Classical (1956-1983) 
The station received its Federal Communications Commission (FCC) license on November 30, 1955. They signed on the air as WFMR on June 26, 1956 with a classical music format from the Bayshore Shopping Center in Glendale, with an effective radiated power (ERP) of 24.5 kilowatts and an antenna height of 35 feet above average terrain (HAAT). They began broadcasting in stereo in 1962. In June 1969, it boosted its power to 40 kW, becoming the most powerful FM station in Milwaukee at that time. They got another power upgrade in July 1974, this time to 50 kW.

Adult contemporary (1983-1986) 
In January 1983, the station's owners switched the format to adult contemporary, picking up the call sign WMGF and named the station Magic 96.5. Three months later, on April 27, 1983, the owner of (WXJY) picked up the WFMR call sign, its classical music format, and several of its air talents.

Classic hits (1986-2005)
WMGF carried on for three years until flipping formats to classic hits as WKLH on January 27, 1986. WKLH was an immediate success, almost tripling its ratings and landing in the top five stations in the market in its first ratings book.

Classic rock (2005-present) 
The station tweaked its format to classic rock in early 2005, as the classic hits format itself in the industry drifted towards a more pop-leaning sound with 80s and early 90s music. WKLH has long been a ratings success in the Milwaukee area, and has also won many awards, including Radio & Records "Classic Rock Station of the Year" in 2001. On April 23, 2015, WKLH rebranded as "Hometown Rock 96.5."

The WKLH call letters previously belonged to AM 1580 and FM 92.1 (K-92) in Saint Johns, Michigan, from October 1983 to September 1985. But before that, the WKLH call letters belonged to a Montgomery, Alabama radio station operating at 92.3 MHz from 1973 through 1977 and was known as "Stereo 92."

Dave and Carole
The Dave and Carole morning show dominated the Milwaukee radio ratings since WKLH debuted in 1986. Based on a yearly 4 rating book average, this show has finished either #1 or #2 in Adults 25-54 for 22 consecutive years.
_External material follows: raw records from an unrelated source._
(* ------------------------------------------------------------------ *)
(** ** [sanitizeForGraphite] *)

Module SanitizeFacts.
Import Collector Spec.

Lemma sanitize_byte_idem (c : ascii) :
  sanitize_byte (sanitize_byte c) = sanitize_byte c.
Proof.
  unfold sanitize_byte.
  destruct (Ascii.eqb c "." || Ascii.eqb c "/")%bool eqn:E;
    [reflexivity | now rewrite E].
Qed.

Lemma sanitize_byte_not (c x : ascii) :
  x = "."%char \/ x = "/"%char -> sanitize_byte c <> x.
Proof.
  unfold sanitize_byte; intros Hx.
  destruct (Ascii.eqb c "." || Ascii.eqb c "/")%bool eqn:E.
  - destruct Hx; subst x; discriminate.
  - apply orb_false_iff in E as [E1 E2].
    apply Ascii.eqb_neq in E1, E2. destruct Hx; subst x; assumption.
Qed.

Lemma sanitize_map (s : string) :
  sanitizeForGraphite s = Strings.map_byte sanitize_byte s.
Proof.
  unfold sanitizeForGraphite.
  rewrite !StringsFacts.Replace_all_byte, StringsFacts.map_byte_compose.
  apply StringsFacts.map_byte_ext; intros c; unfold sanitize_byte.
  destruct (Ascii.eqb c ".") eqn:E1; simpl; [reflexivity|].
  destruct (Ascii.eqb c "/"); reflexivity.
Qed.

Lemma sanitize_empty (s : string) : sanitizeForGraphite s = "" <-> s = "".
Proof. rewrite sanitize_map. apply StringsFacts.map_byte_empty. Qed.
(** The detector fails on the sample dataset; everything else works. *)
Definition env_detector_fails : Environment :=
  {| remote_open := λ _, inr demo_ds;
     detector := λ _ _, inl (External "series too short");
     fault := λ _, None |}.

(** Daily and contiguous: each element is its predecessor plus one. *)
Definition contiguous (t : list Z) : Prop :=
  ∀ i a b, t !! i = Some a → t !! S i = Some b → b = a + 1.

(** Two events on days 10 .. 11 and 13 .. 15, the first the more intense. *)
Definition two_events : MHWs :=
  {| time_start := [10; 13];
     time_end := [11; 15];
     duration := [2; 3];
     intensity_max := [3; 1]%Q;
     intensity_mean := [2; 1]%Q;
     intensity_cumulative := [4; 3]%Q |}.

(** A small instance of the detector's open parts: the seasonal cycle is
    the mean of the whole series, the extreme-value statistic half the
    largest deviation, runs are joined across a gap of fewer than 2 days
    and an event lasts at least 2 days. *)
Definition example_detector : DetectorModel :=
  {| seasonal_cycle := λ s, replicate (length s) (Qmean (snd <$> s));
     extreme_value := λ s, replicate (length s) (Qmax_list (snd <$> s) / 2)%Q;
     within_joining_distance := λ gap, (gap <? 2)%nat;
     min_duration := 2 |}.

(** A percentile instance: one season for all days, the 90th percentile,
    smoothed over a day and its two neighbours. *)
Definition example_percentile_model : PercentileModel :=
  {| p_seasonal_cycle := λ s, replicate (length s) (Qmean (snd <$> s));
     p_same_season := λ _ _, true;
     p_rank := λ n, (9 * n / 10)%nat;
     p_smoothing := λ d d', (Z.abs (d - d') <=? 1)%Z;
     p_within_joining_distance := λ gap, (gap <? 2)%nat;
     p_min_duration := 2 |}.

(** Ten days with a two-day spike and a one-day spike. *)
Definition spike_t : list Z := arange 734137 734147 1.
Definition spike_x : list Q := [20; 20; 25; 26; 20; 24; 25; 20; 20; 20]%Q.

(** Runs in increasing order inside [lo, hi): each is non-empty and lies
    strictly after the one before. *)
Fixpoint chain (lo hi : nat) (rs : list (nat * nat)) : Prop :=
  match rs with
  | [] => True
  | (a, b) :: rs' => (lo ≤ a ∧ a ≤ b ∧ b < hi)%nat ∧ chain (S b) hi rs'
  end.

(** Modelled from the spec: a series is flat at the seasonal mean of
    [mhw.detect] when every value equals the seasonal mean of its day. *)
Definition flat_at_seasonal_mean (D : DetectorModel) (t : list Z) (x : list Q) : Prop :=
  Forall2 Qeq x (detect_seas D t x).

Definition no_events : MHWs := mk_MHWs [] [] [] [] [] [].

(** Ten days from 2010-12-31 on a single cell off Western Australia, the
    sea surface temperature being [spike_x]. *)
Definition spike_ds : Dataset :=
  {| ds_time :=
       [mk_datetime 2010 12 31 0; mk_datetime 2011 1 1 0; mk_datetime 2011 1 2 0;
        mk_datetime 2011 1 3 0; mk_datetime 2011 1 4 0; mk_datetime 2011 1 5 0;
        mk_datetime 2011 1 6 0; mk_datetime 2011 1 7 0; mk_datetime 2011 1 8 0;
        mk_datetime 2011 1 9 0];
     ds_lat := [(-239 # 8)%Q];
     ds_lon := [(905 # 8)%Q];
     ds_anom := (λ v, [[Some v]]) <$> [0; 0; 1; 2; 0; 1; 1; 0; 0; 0]%Q;
     ds_sst := (λ v, [[Some v]]) <$> spike_x |}.

(** The remote service serves [ds], the detector is the modelled one
    (refusing a series with a NaN), and no library call fails. *)
Definition env_serving (ds : Dataset) : Environment :=
  {| remote_open := λ _, inr ds;
     detector := λ t x,
       match mapM id x with
       | Some values => inr (detect example_detector t values)
       | None => inl (External "NaN in the series")
       end;
     fault := λ _, None |}.

(** ** The plotting cells: thresholds, masks, limits and slices *)

(** [bnd1 = 0.4] and [bnd2 = -bnd1], the Nino 3.4 thresholds. *)
Definition bnd1 : Q := 4 # 10.
Definition bnd2 : Q := - bnd1.

(** [series > b] and [series < b], the [where=] arguments of
    [fill_between]. *)
Definition mask_gt (series : list Q) (b : Q) : list bool :=
  (λ v, negb (Qle_bool v b)) <$> series.
Definition mask_lt (series : list Q) (b : Q) : list bool :=
  (λ v, negb (Qle_bool b v)) <$> series.

(** [where=sst_anom_nino34 > bnd1] (red) and
    [where=sst_anom_nino34 < bnd2] (blue). *)
Definition el_nino_mask (sst_anom_nino34 : list Q) : list bool :=
  mask_gt sst_anom_nino34 bnd1.
Definition la_nina_mask (sst_anom_nino34 : list Q) : list bool :=
  mask_lt sst_anom_nino34 bnd2.

(** [where=sst_anom_lc > 1] (light) and [where=sst_anom_lc > 2] (red) of
    the last plotting cell. *)
Definition moderate_mask (sst_anom_lc : list Q) : list bool := mask_gt sst_anom_lc 1.
Definition strong_mask (sst_anom_lc : list Q) : list bool := mask_gt sst_anom_lc 2.

Definition qmin (a b : Q) : Q := if Qle_bool a b then a else b.

(** [series.min()] and [series.max()]: a [ValueError] on no value. *)
Definition series_min (series : list Q) : Err Q :=
  match series with
  | [] => inl ValueError
  | v :: rest => inr (foldl qmin v rest)
  end.
Definition series_max (series : list Q) : Err Q :=
  match series with
  | [] => inl ValueError
  | v :: rest => inr (foldl qmax v rest)
  end.

(** The arguments of
    [ax1.set_ylim(sst_anom_nino34.min() - 0.1, sst_anom_nino34.max() + 0.1)]. *)
Definition ax1_ylim (sst_anom_nino34 : list Q) : Err (Q * Q) :=
  err_bind (series_min sst_anom_nino34) (λ lo,
  err_bind (series_max sst_anom_nino34) (λ hi,
  inr (lo - (1 # 10), hi + (1 # 10))%Q)).
(** * Buienradar client library (src/lib/buienradar.js): a shallow embedding

    The JavaScript module is embedded function by function.  Numbers are
    rationals extended with NaN and the two infinities, dates are time
    values in milliseconds (or the Invalid Date), promises are their
    settled results, and the mutable fields of the API object and of the
    enclosing closure are a record that every operation threads through.

    Conventions of the embedding
    - floating point: a finite number is the rational it stands for, and
      the products, quotients and differences the module computes are
      rounded to the nearest double as IEEE 754 says ([binary64]); the
      sign of a zero is not kept, a decimal literal stands for the
      decimal it writes (for 0.1, the one literal that is no double and
      is compared with, [tenth_literal] shows that this changes no
      comparison with a double), and [Math.pow] is a parameter of the
      host;
    - the local time zone is a constant offset [LocalTZA] of the host
      (daylight-saving transitions are outside the model);
    - external collaborators (HTTP transport, xml2js, geodist, the clock)
      appear as arguments of the function that consults them.

    The polling script src/unnamed/part_000 is embedded in module
    [Script], as the states of its event loop. *)

From Stdlib Require Import ZArith QArith Qcanon Qround Qabs Qpower Lqa String Ascii List.
From Stdlib Require SpecFloat.
From stdpp Require Import base decidable option numbers list strings pretty gmap.

#[local] Set Warnings "-register-all".
#[local] Open Scope Z_scope.

(* ===================================================================== *)
(** ** JavaScript values *)
(* ===================================================================== *)

Module JS.

(** The Number type: a finite value, NaN, +Infinity or -Infinity. *)
Inductive number :=
| Finite (q : Qc)
| NaN
| PosInf
| NegInf.

(** Language values.  A Date carries its time value, [None] for the
    Invalid Date. *)
Inductive jsval :=
| VUndefined
| VNull
| VBool (b : bool)
| VNum (n : number)
| VStr (s : string)
| VDate (t : option Z)
| VArr (items : list jsval)
| VObj (fields : gmap string jsval).

(** The errors the module creates, by message, and the engine's own. *)
Inductive error :=
| InitError            (* 'Buienradar should be initiated with lat and lon config' *)
| IncorrectLocation    (* 'new location is incorrect!' *)
| LocationNotSet       (* 'Location is not set properly, please check ...' *)
| NoUrlReceivedRainData (* 'No url received rain data' *)
| Timeout              (* 'timeout' *)
| CouldNotGetData      (* 'Could not get data from buienradar service, ...' *)
| InvalidResponse      (* 'Got invalid response from server' *)
| NoNearestStation     (* 'Could not get nearest weather station from data' *)
| ReferenceError (identifier : string)
| TypeError (what : string)
| Thrown (e : jsval).   (* an error value handed over by a collaborator *)

(** What the host (engine and imported packages) provides. *)
Class Host := {
  (** ECMAScript StringToNumber *)
  StringToNumber : string → number;
  (** ToNumber on arrays and plain objects (via ToPrimitive) *)
  ObjectToNumber : jsval → number;
  (** Math.pow(10, x) at a finite x *)
  Math_pow10 : Qc → number;
  (** offset of local time from UTC, in milliseconds *)
  LocalTZA : Z;
  (** require('geodist') applied to two {lat, lon} objects *)
  geodist : jsval → jsval → number;
  (** xmlParser.parseString: the (err, result) its callback receives *)
  parseString : string → jsval * jsval;
}.

Definition num (z : Z) : number := Finite (Q2Qc (inject_Z z)).
Definition dec (n : Z) (d : positive) : number := Finite (Q2Qc (n # d)).

(** 2^e *)
Definition pow2 (e : Z) : Q := Qpower 2 e.

(** The exponent of the leading bit of q > 0: 2^e <= q < 2^(e+1). *)
Definition ilog2 (q : Q) : Z :=
  let e := Z.log2 (Qnum q) - Z.log2 (Zpos (Qden q)) in
  if Qle_bool (pow2 e) q then e else e - 1.

(** The integer nearest to q, the even one of two that are equally
    near. *)
Definition round_half_even (q : Q) : Z :=
  let f := Qfloor q in
  match Qcompare (q - inject_Z f) (1 # 2) with
  | Lt => f
  | Gt => f + 1
  | Eq => if Z.even f then f else f + 1
  end.

(** The double nearest to q, as every arithmetic operation of the
    engine rounds its exact result: 53 bits from the leading one on, in
    units of 2^-1074 at least, ties to the even significand, and an
    infinity from 2^1024 on. *)
Definition binary64 (q : Q) : number :=
  let a := Qabs q in
  if Qeq_bool a 0 then Finite (Q2Qc 0)
  else
    let e := Z.max (ilog2 a - 52) (-1074) in
    let r := (inject_Z (round_half_even (a / pow2 e)) * pow2 e)%Q in
    if Qle_bool (pow2 1024) r then (if Qle_bool 0 q then PosInf else NegInf)
    else Finite (Q2Qc (if Qle_bool 0 q then r else - r)).

(** The double nearest to n/d: what the engine holds for that decimal. *)
Definition double (n : Z) (d : positive) : number := binary64 (n # d).

Definition Qc_ltb (x y : Qc) : bool := bool_decide (x < y)%Qc.
Definition Qc_eqb (x y : Qc) : bool := bool_decide (x = y).

(** x < y on numbers: false as soon as one side is NaN. *)
Definition num_lt (x y : number) : bool :=
  match x, y with
  | NaN, _ | _, NaN => false
  | Finite a, Finite b => Qc_ltb a b
  | NegInf, (Finite _ | PosInf) => true
  | Finite _, PosInf => true
  | _, _ => false
  end.

(** x === y on numbers. *)
Definition num_eq (x y : number) : bool :=
  match x, y with
  | Finite a, Finite b => Qc_eqb a b
  | PosInf, PosInf | NegInf, NegInf => true
  | _, _ => false
  end.

Definition num_isNaN (x : number) : bool :=
  match x with NaN => true | _ => false end.

(** x * k and x / k for a finite constant k > 0, and x - k for a finite
    constant k. *)
Definition num_mul (x : number) (k : Qc) : number :=
  match x with Finite a => binary64 (this a * this k) | _ => x end.
Definition num_div (x : number) (k : Qc) : number :=
  match x with Finite a => binary64 (this a / this k) | _ => x end.
Definition num_minus (x : number) (k : Qc) : number :=
  match x with Finite a => binary64 (this a - this k) | _ => x end.

(** Math.round: the nearest integer, ties towards +Infinity; of a
    double it is a double. *)
Definition Math_round (x : number) : number :=
  match x with
  | Finite a => num (Qfloor (this a + (1 # 2))%Q)
  | _ => x
  end.

(** Math.round(x * 100) / 100 *)
Definition round2 (x : number) : number :=
  num_div (Math_round (num_mul x (Q2Qc 100))) (Q2Qc 100).

Section Coercions.
Context `{Host}.

Definition ToNumber (v : jsval) : number :=
  match v with
  | VUndefined => NaN
  | VNull => num 0
  | VBool b => if b then num 1 else num 0
  | VNum n => n
  | VStr s => StringToNumber s
  | VDate t => match t with Some ms => num ms | None => NaN end
  | VArr _ | VObj _ => ObjectToNumber v
  end.

(** the global isNaN, which coerces its argument *)
Definition isNaN (v : jsval) : bool := num_isNaN (ToNumber v).
End Coercions.

(** ToBoolean *)
Definition truthy (v : jsval) : bool :=
  match v with
  | VUndefined | VNull => false
  | VBool b => b
  | VNum (Finite q) => negb (Qc_eqb q 0%Qc)
  | VNum NaN => false
  | VNum _ => true
  | VStr s => negb (String.eqb s "")
  | VDate _ | VArr _ | VObj _ => true
  end.

(** v[key]: member access; only plain objects have fields here, and
    reading a member of undefined or null throws a TypeError, which the
    callers handle where they can meet it. *)
Definition get (v : jsval) (key : string) : jsval :=
  match v with
  | VObj fields => default VUndefined (fields !! key)
  | _ => VUndefined
  end.

(** x === y *)
Definition strict_eq (x y : jsval) : bool :=
  match x, y with
  | VUndefined, VUndefined | VNull, VNull => true
  | VBool a, VBool b => Bool.eqb a b
  | VNum a, VNum b => num_eq a b
  | VStr a, VStr b => String.eqb a b
  | _, _ => false
  end.

(** typeof v === 'number' *)
Definition is_number (v : jsval) : bool :=
  match v with VNum _ => true | _ => false end.

(** The settled state of a promise. *)
Inductive settled (A E : Type) :=
| Resolved (a : A)
| Rejected (e : E).
Arguments Resolved {A E} a.
Arguments Rejected {A E} e.

End JS.
Import JS.

Abbreviation promise A := (settled A error).

(* ===================================================================== *)
(** ** Rain indication *)
(* ===================================================================== *)

Module Indicators.
(** Buienradar.rainIndicators *)
Definition NO_RAIN : number := dec 1 10.
Definition LIGHT_RAIN : number := dec 25 10.
Definition MODERATE_RAIN : number := num 10.
Definition HEAVY_RAIN : number := num 50.
Definition VIOLENT_RAIN : number := num 51.
End Indicators.

Section RainIndication.
Context `{Host}.

(** this.getRainIndication *)
Definition getRainIndication (amount : jsval) : jsval :=
  if isNaN amount then VBool false
  else
    let a := ToNumber amount in
    if num_lt a (dec 1 10) then VNum Indicators.NO_RAIN
    else if num_lt a (dec 25 10) then VNum Indicators.LIGHT_RAIN
    else if num_lt a (num 10) then VNum Indicators.MODERATE_RAIN
    else if num_lt a (num 50) then VNum Indicators.HEAVY_RAIN
    else VNum Indicators.VIOLENT_RAIN.
End RainIndication.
The show was hosted by Dave Luczak and Carole Caine, who did the news and added the "female" perspective. The other regular was Kevin (KB) Brandt. KB is a former stand-up comedian and a musician who also performs in several local bands. Since early 2002, the show has been produced by Marcus Allen.

Over the past 20+ years, the show has featured a rotating cast. Regulars have included many current or former athletes and coaches. These include former Milwaukee Brewer Paul Molitor (86-92), former Brewer manager Phil Garner (92-98), then-Green Bay Packer coach Mike Holmgren (92-98), QB Brett Favre (97-00), defensive lineman Kabeer Gbaja-Biamila (02-06), and former Brewer pitching coach Mike Maddux (05-08). Other sports guests include LeRoy Butler, a member of the Packer Hall of Fame and Jason Wilde of the Wisconsin State Journal, twice Wisconsin sports writer of the year and famed glee club aficionado.

Other current or former regular cast members include:;

Mike Gousha from WISN 12 in Milwaukee, improv master Dylan Bolin "Out Of The Box", Segway King Angelo "Mort" Snotlocker, Rudy "Itchy" Itchkowski, Gino (The Judge) Salomone, "MR. Angry",
Dutch "Wandering Wisconsin", Joyce Garbaciak from WISN-12, Katrina Cravy from FOX 6, Greg "The Gristleman" Koch, John McGivern, Willy Porter, Genesis touring guitarist Daryl Stuermer and more.

Dave and Carole have also hosted hundreds of thousands of comedians in their studios. Since 1988 they have featured the weekly headliner at the Comedy Cafe in Milwaukee. Other comedy "regulars" include: Fred Klett, Jim Gaffigan, Kyle Cease, Kathleen Madigan and Stephen Lynch and Wisconsin native Frank Caliendo.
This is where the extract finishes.